In recent years, there have come into widespread use devices which handle image information as digital in order to perform highly effective information transmission and storage at that time, for example, compliant to formats such as MPEG or the like to compress the image by orthogonal transform such as discrete cosine transform or the like and motion compensation, both in broadcasting and general households.
In particular, MPEG2 (ISO/IEC 13818-2) is defined as a general-purpose image encoding format, and has widely been employed now by a broad range of applications for professional usage and for consumer usage. By employing the MPEG2 compression format, a code amount (bit rate) of 4 through 8 Mbps is allocated in the event of an interlaced scanning image of standard resolution having 720×480 pixels, for example, whereby high compression and good image quality can be realized. Also, a code amount (bit rate) of 18 through 22 Mbps is allocated in the event of an interlaced scanning image of high resolution having 1920×1088 pixels, whereby high compression and good image quality can be realized.
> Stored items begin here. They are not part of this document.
(** * GetSuite: a mock NetSuite record service

    A shallow embedding of [getsuiteAPI.py]: the two tables kept by the
    SQLite store, the pydantic request schemas, the SQLAlchemy session
    operations the handlers use and the eight request handlers, followed by
    the properties of the handlers.

    Conventions.
    - A table is a finite map from the primary key to the row; a row is a
      record with one field per column, every column nullable as declared.
    - A handler is a computation in the monad [M]: it reads and writes the
      committed store and either returns a value or raises an exception.
    - The wall clock is a parameter [clock] of the handlers that read it.
    - [simulate_latency] only sleeps; it is kept as a step without effect.
    - A store is judged by what SQLite can hold: its keys are 64-bit
      integers. The handlers are stated on every store of the model; where a
      key is looked up and not found, its range decides the answer. *)

From Stdlib Require Import ZArith String List PrimFloat.
From stdpp Require Import base option list sorting gmap strings pretty.

Local Open Scope string_scope.
Local Open Scope Z_scope.

(** ** Python values and calls *)

(** The values that travel through [model_dump] dictionaries, keyword
    arguments and request bodies. *)
Inductive PyVal :=
| PyNone
| PyInt (n : Z)
| PyFloat (x : float)
| PyStr (s : string).

(** A dictionary with its insertion order, as [dict.items()] yields it. *)
Definition PyDict := list (string * PyVal).

Definition keys (d : PyDict) : list string := d.*1.

(** The exceptions that can leave a handler. [IntegrityError] names the
    constraint that failed, [StaleDataError] the table whose row was gone;
    [OverflowError] is raised when an integer that does not fit in 64 bits is
    bound as a query parameter, [ResponseValidationError] when the value a
    handler returns does not fit the route's response model. *)
Inductive Exception :=
| HTTPException (status_code : Z) (detail : string)
| TypeError (msg : string)
| IntegrityError (constraint : string)
| StaleDataError (table : string)
| OverflowError
| ResponseValidationError.

(** The integers SQLite stores and a query binds: 64 bits, signed. *)
Definition int64 (k : Z) : Prop := - 2 ^ 63 ≤ k < 2 ^ 63.

Global Instance int64_dec k : Decision (int64 k).
Proof. unfold int64. apply _. Defined.

Inductive Result (A : Type) :=
| Ok (a : A)
| Raise (e : Exception).
Arguments Ok {A} a.
Arguments Raise {A} e.

(** The keyword arguments of a call that unpacks the dictionary [star] and
    also names the keywords [explicit]. A key that is given twice makes the
    call raise [TypeError] before the callee runs; the message is kept from
    "got" on, after the name of the callee. *)
Definition call_kwargs (star explicit : PyDict) : Result PyDict :=
  match List.find (λ k, bool_decide (k ∈ keys star)) (keys explicit) with
  | Some k => Raise (TypeError ("got multiple values for keyword argument '" +:+ k +:+ "'"))
  | None => Ok (star ++ explicit)%list
  end.

(** [str(n)] for an integer, and for the [None] of an unset attribute. *)
Definition py_str_int (n : option Z) : string :=
  match n with
  | Some k => pretty k
  | None => "None"
  end.

(** [a or b] on an optional string: [None] and [""] are falsy. *)
Definition py_or (a : option string) (b : string) : string :=
  match a with
  | Some s => if bool_decide (s = "") then b else s
  | None => b
  end.

(** Binding a Python value to a [String], [Integer] or [Float] column.
    [None] binds NULL. The schemas type every field like its column, so a
    value of another type never reaches a column; it is read as NULL here. *)
Definition to_String (v : PyVal) : option string :=
  match v with PyStr s => Some s | _ => None end.
Definition to_Integer (v : PyVal) : option Z :=
  match v with PyInt n => Some n | _ => None end.
Definition to_Float (v : PyVal) : option float :=
  match v with PyFloat x => Some x | _ => None end.

(** ** The clock *)

(** [time.strftime(fmt)] reads the wall clock; a clock maps a format to the
    rendering of the current time in it. *)
Definition Clock := string → string.

Definition strftime (clock : Clock) (fmt : string) : string := clock fmt.

(** ** SQLAlchemy ORM models (database tables) *)

Module DBCustomer.
Record t := mk {
  id : option Z;
  entityId : option string;
  companyName : option string;
  email : option string;
  status : option string;
  dateCreated : option string;
  lastUpdated : option string
}.

(** A transient object: no attribute set yet. *)
Definition blank : t := mk None None None None None None None.

Definition set_id v c :=
  mk v (entityId c) (companyName c) (email c) (status c) (dateCreated c) (lastUpdated c).
Definition set_entityId v c :=
  mk (id c) v (companyName c) (email c) (status c) (dateCreated c) (lastUpdated c).
Definition set_companyName v c :=
  mk (id c) (entityId c) v (email c) (status c) (dateCreated c) (lastUpdated c).
Definition set_email v c :=
  mk (id c) (entityId c) (companyName c) v (status c) (dateCreated c) (lastUpdated c).
Definition set_status v c :=
  mk (id c) (entityId c) (companyName c) (email c) v (dateCreated c) (lastUpdated c).
Definition set_dateCreated v c :=
  mk (id c) (entityId c) (companyName c) (email c) (status c) v (lastUpdated c).
Definition set_lastUpdated v c :=
  mk (id c) (entityId c) (companyName c) (email c) (status c) (dateCreated c) v.

Definition columns : list string :=
  ["id"; "entityId"; "companyName"; "email"; "status"; "dateCreated"; "lastUpdated"].

(** [setattr(c, key, value)]. A name that is not a column becomes a plain
    attribute of the Python object, which the row does not hold. *)
Definition setattr (c : t) (key : string) (value : PyVal) : t :=
  if bool_decide (key = "id") then set_id (to_Integer value) c
  else if bool_decide (key = "entityId") then set_entityId (to_String value) c
  else if bool_decide (key = "companyName") then set_companyName (to_String value) c
  else if bool_decide (key = "email") then set_email (to_String value) c
  else if bool_decide (key = "status") then set_status (to_String value) c
  else if bool_decide (key = "dateCreated") then set_dateCreated (to_String value) c
  else if bool_decide (key = "lastUpdated") then set_lastUpdated (to_String value) c
  else c.

(** The declarative constructor, called with keyword arguments: it sets
    one attribute per keyword and rejects a keyword that is not an
    attribute of the class. *)
Fixpoint init_from (c : t) (kwargs : PyDict) : Result t :=
  match kwargs with
  | [] => Ok c
  | (key, value) :: rest =>
      if bool_decide (key ∈ columns) then init_from (setattr c key value) rest
      else Raise (TypeError ("'" +:+ key +:+ "' is an invalid keyword argument for DBCustomer"))
  end.

Definition init (kwargs : PyDict) : Result t := init_from blank kwargs.
End DBCustomer.

Module DBSalesOrder.
Record t := mk {
  id : option Z;
  tranId : option string;
  entity : option Z;
  total : option float;
  status : option string;
  trandate : option string;
  lastUpdated : option string
}.

Definition blank : t := mk None None None None None None None.

Definition set_id v o :=
  mk v (tranId o) (entity o) (total o) (status o) (trandate o) (lastUpdated o).
Definition set_tranId v o :=
  mk (id o) v (entity o) (total o) (status o) (trandate o) (lastUpdated o).
Definition set_entity v o :=
  mk (id o) (tranId o) v (total o) (status o) (trandate o) (lastUpdated o).
Definition set_total v o :=
  mk (id o) (tranId o) (entity o) v (status o) (trandate o) (lastUpdated o).
Definition set_status v o :=
  mk (id o) (tranId o) (entity o) (total o) v (trandate o) (lastUpdated o).
Definition set_trandate v o :=
  mk (id o) (tranId o) (entity o) (total o) (status o) v (lastUpdated o).
Definition set_lastUpdated v o :=
  mk (id o) (tranId o) (entity o) (total o) (status o) (trandate o) v.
Also, standardization has been performed as Joint Model of Enhanced-Compression Video Coding which realizes higher encoding efficiency though greater computation amount is required for encoding and decoding thereof, and has become an international Standard called H.264 and MPEG-4 Part 10 (hereinafter written as “H.264/AVC (Advanced Video Coding)”).
With this MPEG and J.264/AVC, at the time of quantizing macroblocks, the size of quantization steps can be changed so that the compression rate is constant. Also, with MPEG, quantization parameters proportionate to the quantization steps are used, and with H.264/AVC, quantization parameters are used in which the parameter value increases by “6” when the quantization step doubles. In MPEG and H.264/AVC, quantization parameters are encoded (see PTL 1).